Every line below between the line holding "None => delete" and the line holding "rewrite lookup_delete_ne by done.", inclusive, should be repeated exactly, and all other lines omitted.

(Stored data entries)
^^^^^^^^

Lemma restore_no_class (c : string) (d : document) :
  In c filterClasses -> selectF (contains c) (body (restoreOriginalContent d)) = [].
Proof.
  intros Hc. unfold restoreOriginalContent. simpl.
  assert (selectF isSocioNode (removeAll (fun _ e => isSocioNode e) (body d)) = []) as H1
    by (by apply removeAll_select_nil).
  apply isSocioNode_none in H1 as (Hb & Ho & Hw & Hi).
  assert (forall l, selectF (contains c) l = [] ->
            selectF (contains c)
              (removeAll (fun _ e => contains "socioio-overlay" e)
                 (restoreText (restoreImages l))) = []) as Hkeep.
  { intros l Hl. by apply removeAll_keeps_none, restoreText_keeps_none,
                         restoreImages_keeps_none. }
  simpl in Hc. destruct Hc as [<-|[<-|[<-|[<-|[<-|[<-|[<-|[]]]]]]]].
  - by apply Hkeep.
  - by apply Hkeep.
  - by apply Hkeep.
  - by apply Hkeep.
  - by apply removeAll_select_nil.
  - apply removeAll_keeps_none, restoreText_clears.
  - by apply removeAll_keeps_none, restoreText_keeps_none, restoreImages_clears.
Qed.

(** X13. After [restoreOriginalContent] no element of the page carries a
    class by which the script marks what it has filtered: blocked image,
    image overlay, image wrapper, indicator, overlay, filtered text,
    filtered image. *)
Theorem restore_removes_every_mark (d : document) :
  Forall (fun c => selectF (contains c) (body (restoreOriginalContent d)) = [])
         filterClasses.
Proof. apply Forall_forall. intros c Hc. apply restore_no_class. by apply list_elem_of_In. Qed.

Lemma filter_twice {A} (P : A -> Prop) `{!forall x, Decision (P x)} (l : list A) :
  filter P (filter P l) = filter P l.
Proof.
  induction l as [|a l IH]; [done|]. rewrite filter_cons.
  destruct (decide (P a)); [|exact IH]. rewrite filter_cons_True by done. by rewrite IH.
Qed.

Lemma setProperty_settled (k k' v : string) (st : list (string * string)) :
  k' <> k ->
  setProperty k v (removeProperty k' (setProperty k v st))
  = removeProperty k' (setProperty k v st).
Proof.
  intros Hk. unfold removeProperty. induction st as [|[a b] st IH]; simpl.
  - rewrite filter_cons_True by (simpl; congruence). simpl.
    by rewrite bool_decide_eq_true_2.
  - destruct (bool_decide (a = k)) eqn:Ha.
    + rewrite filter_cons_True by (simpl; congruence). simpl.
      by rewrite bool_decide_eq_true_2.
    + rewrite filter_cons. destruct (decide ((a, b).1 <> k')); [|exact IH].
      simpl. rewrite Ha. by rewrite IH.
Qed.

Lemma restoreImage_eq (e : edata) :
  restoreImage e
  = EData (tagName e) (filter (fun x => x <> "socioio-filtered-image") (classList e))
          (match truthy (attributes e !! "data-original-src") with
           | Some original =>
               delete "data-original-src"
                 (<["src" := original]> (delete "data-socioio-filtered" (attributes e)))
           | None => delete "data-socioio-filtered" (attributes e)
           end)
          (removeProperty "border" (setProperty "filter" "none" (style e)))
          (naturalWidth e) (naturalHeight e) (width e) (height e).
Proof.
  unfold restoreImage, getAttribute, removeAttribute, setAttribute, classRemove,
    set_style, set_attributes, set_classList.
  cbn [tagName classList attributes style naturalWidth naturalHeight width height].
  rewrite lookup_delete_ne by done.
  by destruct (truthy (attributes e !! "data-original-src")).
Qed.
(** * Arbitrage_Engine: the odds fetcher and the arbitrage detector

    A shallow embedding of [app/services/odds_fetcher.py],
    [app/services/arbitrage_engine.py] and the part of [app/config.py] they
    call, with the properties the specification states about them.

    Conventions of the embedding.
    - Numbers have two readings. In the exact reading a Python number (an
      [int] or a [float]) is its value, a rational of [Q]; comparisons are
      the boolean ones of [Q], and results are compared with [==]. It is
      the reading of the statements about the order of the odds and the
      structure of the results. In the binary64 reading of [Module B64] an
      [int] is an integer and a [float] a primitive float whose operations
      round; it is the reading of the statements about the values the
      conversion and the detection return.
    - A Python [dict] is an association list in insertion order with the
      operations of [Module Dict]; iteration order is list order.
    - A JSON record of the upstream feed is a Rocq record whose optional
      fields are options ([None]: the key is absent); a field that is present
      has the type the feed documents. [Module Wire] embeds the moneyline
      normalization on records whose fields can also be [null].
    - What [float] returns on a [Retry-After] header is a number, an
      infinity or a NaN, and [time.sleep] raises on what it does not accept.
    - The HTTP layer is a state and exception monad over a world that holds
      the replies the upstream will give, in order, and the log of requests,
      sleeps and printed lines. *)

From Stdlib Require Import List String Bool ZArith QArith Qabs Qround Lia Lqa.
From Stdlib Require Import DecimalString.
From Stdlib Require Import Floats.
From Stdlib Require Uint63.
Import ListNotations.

^^^^^^^^

Task answer:
           | None => delete "data-socioio-filtered" (attributes e)
           end)
          (removeProperty "border" (setProperty "filter" "none" (style e)))
          (naturalWidth e) (naturalHeight e) (width e) (height e).
Proof.
  unfold restoreImage, getAttribute, removeAttribute, setAttribute, classRemove,
    set_style, set_attributes, set_classList.
  cbn [tagName classList attributes style naturalWidth naturalHeight width height].
  rewrite lookup_delete_ne by done.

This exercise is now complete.